My question is once this procedure has been completed and say the person really got into some heavy cardio and thus were burning a lot of fat would the body be able to burn the fat that was moved to the buttocks or does it not have the associated blood vessels to enable this?
I’m not even sure if that’s how lipids are metabolised, but I assume it’s through the blood.
andrewrgross@slrpnk.net 7 months ago
Hi. I’m not a doctor, but I can opine as a biologist.
The transplanted cells have blood vessels, because all cells need a supply of oxygen to avoid expiring. If they didn’t have a supply of blood, they’d quickly turn necrotic.
When you deplete your short term energy stores, the body converts fat molecules within fat cells into sugar, then shuttles those through the body in the blood stream.
The body doesn’t draw on fat stores within the body in a totally even way, so I don’t know how quickly it would draw from the transplanted cells, but it works presumably still burn fat from these cells when needed.
And the reverse is true as well: when excess sugar is available, the body would generate new fat molecules to fill those cells, and if necessary make new fat cells as well.
dependencyinjection@discuss.tchncs.de 7 months ago
Thanks.
I feel a little stupid now, as it’s obvious that it would die if it didn’t have a blood supply.
So when they’re transplanted they’re going to connect some blood vessels. I am not understanding how the cells are still able to know when to turn fat into glucose, but again I’ll assume it’s done through the blood with an enzyme or something.
I think you’ve answered the main question though showing it can use those stores. Much appreciated.
Beryl@lemmy.world 7 months ago
When fat is used, it’s usually not turned into glucose, but rather into fatty acids, that can then be used by the mitochondria to power the cells. The signaling that triggers this is in fact done by a bunch of hormones that do indeed circulate in the blood to reach the cells specialized in storing fat, called adipocytes.

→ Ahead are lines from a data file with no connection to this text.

(** ** Answering *)
Definition answer_rows (id : str) (st : ProposalStatus) (r : option str) (now : Z) (ps : list Proposal) : list Proposal := (λ p, if is_pending_id id p then answered st r now p else p) <$> ps.
Lemma answer_rows_ids id st r now ps : p_id <$> answer_rows id st r now ps = p_id <$> ps.
Proof. unfold answer_rows. rewrite <- list_fmap_compose. apply list_fmap_ext. intros i p _. cbn. by destruct (is_pending_id id p). Qed.
Lemma answer_inr call id st r t t' u : answer_proposal call id st r t = inr (t', u) →
  length (filter (λ p, is_pending_id id p = true) (proposals t)) = 1 ∧ t' = set_proposals (answer_rows id st r (gc_now call) (proposals t)) t.
Proof.
  unfold answer_proposal, answerIfPending. intros H. apply bind_inr in H as (t1&b&H1&H). apply bind_inr in H1 as (t2&n&[-> ->]%reads_inr&H1). apply bind_inr in H1 as (t3&u3&->%writes_inr&H1).
  apply ret_inr in H1 as [-> ->]. destruct (Nat.eqb _ 1) eqn:E.
  - apply ret_inr in H as [-> _]. by apply Nat.eqb_eq in E.
  - apply bind_inr in H as (t4&b&[-> ->]%reads_inr&H). by destruct (bool_decide _).
Qed.
Lemma answered_exists id ps : length (filter (λ p, is_pending_id id p = true) ps) = 1 → ∃ p, p ∈ ps ∧ p_id p = id ∧ p_status p = Pending.
Proof.
  intros H. destruct (filter _ ps) as [|p l] eqn:E; [done|]. assert (p ∈ p :: l) as Hp by apply list_elem_of_here. rewrite <- E in Hp. apply list_elem_of_filter in Hp as [Hc Hp].
  unfold is_pending_id in Hc. rewrite andb_true_iff, str_eqb_eq, bool_decide_eq_true in Hc. exists p. tauto.
Qed.
Lemma one_pending t p : NoDup (pids t) → p ∈ proposals t → p_status p = Pending → length (filter (λ q, is_pending_id (p_id p) q = true) (proposals t)) = 1.
Proof.
  intros Hn Hp Hs. rewrite (filter_one _ _ p); [done|by eapply NoDup_fmap_1|done|]. intros q Hq. unfold is_pending_id. rewrite andb_true_iff, str_eqb_eq, bool_decide_eq_true. split; [intros [Hi _]; by eapply pid_inj|by intros ->].
Qed.
Lemma answer_pending id st r now t m : st ≠ Pending → pending_rows (set_proposals (answer_rows id st r now (proposals t)) t) m = filter (λ p, p_id p ≠ id) (pending_rows t m).
Proof.
  intros Hst. unfold pending_rows. cbn. induction (proposals t) as [|p ps IH]; [done|]. cbn [answer_rows fmap list_fmap]. rewrite !filter_cons. fold (answer_rows id st r now ps). rewrite IH.
  unfold is_pending_id, is_pending_of_manager. destruct (str_eqb (p_id p) id) eqn:Ei; cbn [andb].
  - apply str_eqb_eq in Ei. destruct (bool_decide (p_status p = Pending)) eqn:Ep; cbn.
    + rewrite decide_False by (rewrite (bool_decide_false (st = Pending)) by done; by rewrite andb_false_r). rewrite andb_true_r. destruct (str_eqb _ m); [rewrite decide_True by done|by rewrite decide_False].
      rewrite filter_cons, decide_False; naive_solver.
    + rewrite andb_false_r. rewrite !decide_False by (by rewrite ?Ep, ?andb_false_r). done.
  - assert (p_id p ≠ id) as Hne by (intros He%str_eqb_eq; congruence). destruct (str_eqb _ m && _); [rewrite !decide_True by done|by rewrite !decide_False]. by rewrite filter_cons, decide_True.
Qed.
Lemma answer_rows_other id st r now t m sts : st ∉ sts → Pending ∉ sts → rows_of (set_proposals (answer_rows id st r now (proposals t)) t) m sts = rows_of t m sts.
Proof.
  intros Hst Hp. unfold rows_of. cbn. induction (proposals t) as [|p ps IH]; [done|]. cbn [answer_rows fmap list_fmap]. rewrite !filter_cons. fold (answer_rows id st r now ps). rewrite IH.
  unfold is_pending_id. destruct (str_eqb (p_id p) id); cbn [andb]; [|done]. destruct (bool_decide (p_status p = Pending)) eqn:E; [|done]. apply bool_decide_eq_true in E.
  rewrite !decide_False; [done|rewrite andb_true_iff, bool_decide_eq_true, E; tauto|cbn; rewrite andb_true_iff, bool_decide_eq_true; tauto].
Qed.
Lemma answer_rows_more id st r now t m sts :
  length (rows_of (set_proposals (answer_rows id st r now (proposals t)) t) m sts) ≤ length (rows_of t m sts) + length (filter (λ p, is_pending_id id p = true) (proposals t)).
Proof.
  unfold rows_of. cbn. induction (proposals t) as [|p ps IH]; [done|]. cbn [answer_rows fmap list_fmap]. rewrite !filter_cons. fold (answer_rows id st r now ps).
  destruct (is_pending_id id p) eqn:E; [rewrite (decide_True (P:=true = true)) by done|rewrite (decide_False (P:=false = true)) by done]; repeat case_decide; cbn; lia.
Qed.
Lemma answer_find id st r now t p : NoDup (pids t) → p ∈ proposals t → p_id p = id → p_status p = Pending →
  findProposal (set_proposals (answer_rows id st r now (proposals t)) t) id = Some (answered st r now p).
Proof.
  intros Hn Hp Hi Hs. unfold findProposal, pids in *. cbn. induction (proposals t) as [|q ps IH]; [by apply elem_of_nil in Hp|]. cbn in Hn. apply list.NoDup_cons in Hn as [Hq Hn].
  cbn [answer_rows fmap list_fmap find]. apply elem_of_cons in Hp as [->|Hp].
  - unfold is_pending_id. rewrite Hi, Hs, str_eqb_refl, bool_decide_true by done. cbn. by rewrite Hi, str_eqb_refl.
  - assert (str_eqb (p_id q) id = false) as Eq. { apply not_true_iff_false. intros Hqi%str_eqb_eq. apply Hq. rewrite Hqi, <- Hi. by apply list_elem_of_fmap_2. }
    unfold is_pending_id at 1 2. rewrite Eq. cbn [andb]. rewrite Eq. fold (answer_rows id st r now ps). auto.
Qed.

(** ** Evicting *)
Lemma delete_rows ids t m sts : rows_of (deleteProposals ids t) m sts = filter (λ p, mem_str (p_id p) ids = false) (rows_of t m sts).
Proof. unfold rows_of. cbn. apply filter_filter_comm. Qed.
Lemma delete_pending ids t m : pending_rows (deleteProposals ids t) m = filter (λ p, mem_str (p_id p) ids = false) (pending_rows t m).
Proof. unfold pending_rows. cbn. apply filter_filter_comm. Qed.
Definition victims (t : governance) (m : str) (sts : list ProposalStatus) (keep : nat) : list str := p_id <$> drop keep (newest_answer_first (rows_of t m sts)).
Lemma evict_inr m sts keep t t' n : evictOldestBeyond m sts keep t = inr (t', n) → t' = deleteProposals (victims t m sts keep) t.
Proof. unfold evictOldestBeyond. intros H. apply bind_inr in H as (t1&ids&[-> ->]%reads_inr&H). apply bind_inr in H as (t2&u&->%writes_inr&H). by apply ret_inr in H as [-> _]. Qed.
Lemma newest_perm l : newest_answer_first l ≡ₚ l.
Proof. unfold newest_answer_first. rewrite reverse_Permutation. apply sort_by_perm. Qed.
Lemma victim_row t m sts keep id : id ∈ victims t m sts keep → ∃ p, p ∈ rows_of t m sts ∧ p_id p = id.
Proof.
  intros (p&->&Hp)%list_elem_of_fmap. exists p. split; [|done]. rewrite <- (newest_perm (rows_of t m sts)), <- (take_drop keep (newest_answer_first _)). apply elem_of_app. by right.
Qed.
Lemma evict_pending t m sts keep m' : NoDup (pids t) → Pending ∉ sts → pending_rows (deleteProposals (victims t m sts keep) t) m' = pending_rows t m'.
Proof.
  intros Hn Hs. rewrite delete_pending. apply filter_true. intros p Hp. apply pending_elem in Hp as (Hp&_&Hst). apply not_true_iff_false. intros Hm%mem_str_In%list_elem_of_In.
  apply victim_row in Hm as (q&(Hq&_&Hqs)%rows_elem&Hi). assert (q = p) as -> by (by eapply pid_inj). rewrite Hst in Hqs. done.
Qed.
Lemma evict_bound t m sts keep : length (rows_of (deleteProposals (victims t m sts keep) t) m sts) ≤ keep.
Proof.
  rewrite delete_rows. rewrite <- (newest_perm (rows_of t m sts)) at 1. rewrite <- (take_drop keep (newest_answer_first _)) at 1. rewrite list.filter_app, length_app.
  rewrite (filter_false _ (drop _ _)); [|intros p Hp; apply not_false_iff_true, mem_str_In, list_elem_of_In; unfold victims; by apply list_elem_of_fmap_2].
  cbn [length]. rewrite Nat.add_0_r. etrans; [apply length_filter|]. rewrite length_take. lia.
Qed.
Lemma delete_le ids t m sts : length (rows_of (deleteProposals ids t) m sts) ≤ length (rows_of t m sts).
Proof. rewrite delete_rows. apply length_filter. Qed.
Lemma delete_pids ids t : pids (deleteProposals ids t) = filter (λ i, mem_str i ids = false) (pids t).
Proof. exact (fmap_filter p_id (λ i, mem_str i ids = false) (proposals t)). Qed.
(* ===== verification/GovernanceQueue.v ===== *)
(** * The pending places and the waiting list

    What each event of [Governance] does to the proposals, the bounds every history keeps, and the two tables as one queue. *)
From S2P Require Import Prelude Transaction JsText Regex PolicyTypes CommandPredicates PolicyEvaluator Sorting Escalation EscalationFacts Governance GovernanceFacts.

(** The proposals and the waiting list are the same. *)
Definition framed (t t' : governance) : Prop := proposals t' = proposals t ∧ waiting t' = waiting t.
(** An answer, the history it is kept in and how many of them are kept. *)
Definition answer_kinds : list (ProposalStatus * (list ProposalStatus * nat)) :=
  [(Approved, ([Approved; Withdrawn], MAX_AUDIT_HISTORY_PER_MANAGER)); (Withdrawn, ([Approved; Withdrawn], MAX_AUDIT_HISTORY_PER_MANAGER)); (Denied, ([Denied], MAX_DENIED_HISTORY_PER_MANAGER))].
(** Who may answer. *)
Definition answers (e : GovEvent) (p : Proposal) (st : ProposalStatus) : Prop :=
  (∃ call isApproval reason, e = HumanDecided call (p_id p) isApproval reason ∧ st = if isApproval then Approved else Denied) ∨ (∃ call, e = ProposalTakenBack call (p_managerId p) (p_id p) ∧ st = Withdrawn).
(** The clock and the id a filing reads. *)
Definition filing_of (e : GovEvent) : option (GovCall * str) :=
  match e with LawProposed call m _ _ | PermissionProposed call m _ _ _ _ _ | AccessRequested call m _ _ _ _ _ => Some (call, m) | _ => None end.
Inductive gov_effect (e : GovEvent) (t t' : governance) : Prop :=
  | eff_none : framed t t' → gov_effect e t t'
  | eff_filed call m pl inc : filing_of e = Some (call, m) → gc_newId call ∉ pids t → listWaitingOf t m = [] → countPending t m < MAX_PENDING_PROPOSALS_PER_MANAGER → pl ∉ p_payload <$> pending_rows t m →
      t' = set_proposals (proposals t ++ [new_proposal (gc_newId call) m pl inc (gc_now call)]) t → gov_effect e t t'
  | eff_parked call m pl inc : filing_of e = Some (call, m) → gc_newId call ∉ wids t → (listWaitingOf t m ≠ [] ∨ MAX_PENDING_PROPOSALS_PER_MANAGER ≤ countPending t m) → countWaitingOf t m < MAX_QUEUED_PROPOSALS_PER_MANAGER →
      pl ∉ (p_payload <$> pending_rows t m) ++ (w_payload <$> listWaitingOf t m) → t' = set_waiting (waiting t ++ [new_waiting (gc_newId call) m pl inc (gc_now call)]) t → gov_effect e t t'
  | eff_dropped call w : e = ProposalTakenBack call (w_managerId w) (w_id w) → w ∈ waiting t → t' = set_waiting (without_id (w_id w) (waiting t)) t → gov_effect e t t'
  | eff_answered p st sts keep r now t1 t2 l : p ∈ proposals t → p_status p = Pending → answers e p st → (st, (sts, keep)) ∈ answer_kinds → length (filter (λ q, is_pending_id (p_id p) q = true) (proposals t)) = 1 →
      framed (set_proposals (answer_rows (p_id p) st r now (proposals t)) t) t1 → framed (deleteProposals (victims t1 (p_managerId p) sts keep) t1) t2 → moved_in (p_managerId p) t2 t' l →
      countPending t' (p_managerId p) ≤ Nat.max (countPending t2 (p_managerId p)) MAX_PENDING_PROPOSALS_PER_MANAGER → (MAX_PENDING_PROPOSALS_PER_MANAGER ≤ countPending t' (p_managerId p) ∨ listWaitingOf t' (p_managerId p) = []) →
      gov_effect e t t'.

(** ** The effect of each operation *)
#[export] Instance framed_preorder : PreOrder framed.
Proof. split; [done|]. intros t1 t2 t3 [H1 H2] [H3 H4]. split; congruence. Qed.
Abbreviation keeps_queue := (preserves framed).
Lemma kq_insertLaw l : keeps_queue (insertLaw l).
Proof. unfold insertLaw. tx_preserves. Qed.
Lemma kq_update_laws c f : keeps_queue (update_laws c f).
Proof. unfold update_laws. tx_preserves. Qed.
Lemma kq_upsert g : keeps_queue (upsertGrant g).
Proof. unfold upsertGrant. tx_preserves. apply preserves_writes. intros u. by destruct (existsb _ _). Qed.
Lemma kq_addEvicted m n : keeps_queue (addEvictedDenials m n).
Proof. apply preserves_writes. intros t. by destruct (has_own _ _). Qed.
#[local] Hint Resolve kq_insertLaw kq_update_laws kq_upsert kq_addEvicted : tx.
Lemma kq_requireManager m : keeps_queue (requireManager m).
Proof. unfold requireManager. tx_preserves. Qed.
Lemma kq_valid {A} (o : option A) : keeps_queue (valid o).
Proof. unfold valid. tx_preserves. Qed.
Lemma kq_project call m pl : keeps_queue (requireResourceOfManagerProject call m pl).
Proof. unfold requireResourceOfManagerProject. tx_preserves. Qed.
#[local] Hint Resolve kq_requireManager kq_valid kq_project : tx.
Lemma kq_grant call p : keeps_queue (recordGrantOfApproved call p).
Proof. unfold recordGrantOfApproved. tx_preserves. Qed.
Lemma kq_law call p : keeps_queue (recordLawOfApproved call p).
Proof. unfold recordLawOfApproved, insertOfApprovedProposal. tx_preserves. Qed.
Lemma kq_edit isFormat maskedSecrets call id text rev : keeps_queue (editLaw isFormat maskedSecrets call id text rev).
Proof. unfold editLaw, changeLaw, replaceTextIfRevision. tx_preserves. Qed.
Lemma kq_withdrawLaw call id rev : keeps_queue (withdrawLaw call id rev).
Proof. unfold withdrawLaw, changeLaw, withdrawIfRevision. tx_preserves. Qed.
(** A check that passes leaves the tables as they are. *)
Lemma manager_inr m t t' u : requireManager m t = inr (t', u) → t' = t.
Proof. unfold requireManager. intros H. apply bind_inr in H as (t1&b&[-> ->]%reads_inr&H). destruct (has_own _ _); [by apply ret_inr in H as [-> _]|done]. Qed.
Lemma valid_inr {A} (o : option A) t t' a : valid o t = inr (t', a) → t' = t ∧ o = Some a.
Proof. unfold valid. destruct o; [|done]. by intros [-> ->]%ret_inr. Qed.
Lemma project_inr call m pl t t' u : requireResourceOfManagerProject call m pl t = inr (t', u) → t' = t.
Proof. unfold requireResourceOfManagerProject. destruct pl; try (by intros [-> _]%ret_inr). destruct (isInManagerProject _ _ _ _); [by intros [-> _]%ret_inr|done]. Qed.
(* ===== verification/DataStore.v ===== *)
(** * Data stores

    Models of [packages/core/src/stores/rowGuard.ts], [dataStoreRepository.ts] and [dataStoreService.ts], with the types of
    [packages/shared/src/dataStores.ts]: the tables agents and humans keep, their columns, rows and views, and the history of every row.  A value is
    a tree of [json], as the routes parse it; its numbers are integers.  In the cells a caller sends, [None] is [undefined].  A date is the text the clock gives.
    The id of a history entry, which nothing reads, and the observers told after a commit are left out. *)
From S2P Require Import Prelude Transaction JsText Regex PolicyTypes PolicyDocument JsDate PlaybookKernel SecretMasker TableSource.
Local Open Scope nat_scope.

Definition MAX_CELL_BYTES : nat := 64 * 1024.
Definition MAX_ROWS_PER_STORE : nat := 10 * 1000.
Definition MAX_VIEW_CONFIG_BYTES : nat := 16 * 1024.
Definition MAX_SELECT_OPTIONS : nat := 500.
Definition FIRST_ROW_REV : nat := 1.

Depending of what triggers the transformation of fat into fatty acids( a process called lipolysis), those hormones could be insulin, epinephrin, growth hormone, etc.
partial_accumen@lemmy.world 7 months ago
I very much appreciate you were doing an ELI5 answer for this, so forgive my if I’m dissecting this too closely.
Your body uses up all sugar in the blood (glucose), then exhausts short term energy stores including Glycogen in your muscles and liver next. At that point (given enough time and no re-introduction of glucose from eating), doesn’t your body go into Ketosis? So your liver would be taking fat from your body and converting it to Ketones to power your brain and body. I didn’t think Ketones were a sugar.
Alternatively, if you don’t burn through all your body’s glucose, your body can use some glucose and some fat to produce energy when operating with enough oxygen (aerobic).
Do I have that right?
Lemminary@lemmy.world 7 months ago
Yes, ketosis happens within a few days of limiting sugar intake.
You’re right, they’re very different molecules. Ketone bodies can be converted into sugars by the enzymes in the liver if your body needs them, but they’re not sugars themselves.
andrewrgross@slrpnk.net 7 months ago
Honestly, I don’t recall the details. What I shared was my best recollection. I think what you said sounds reasonable, but I can’t reliably say.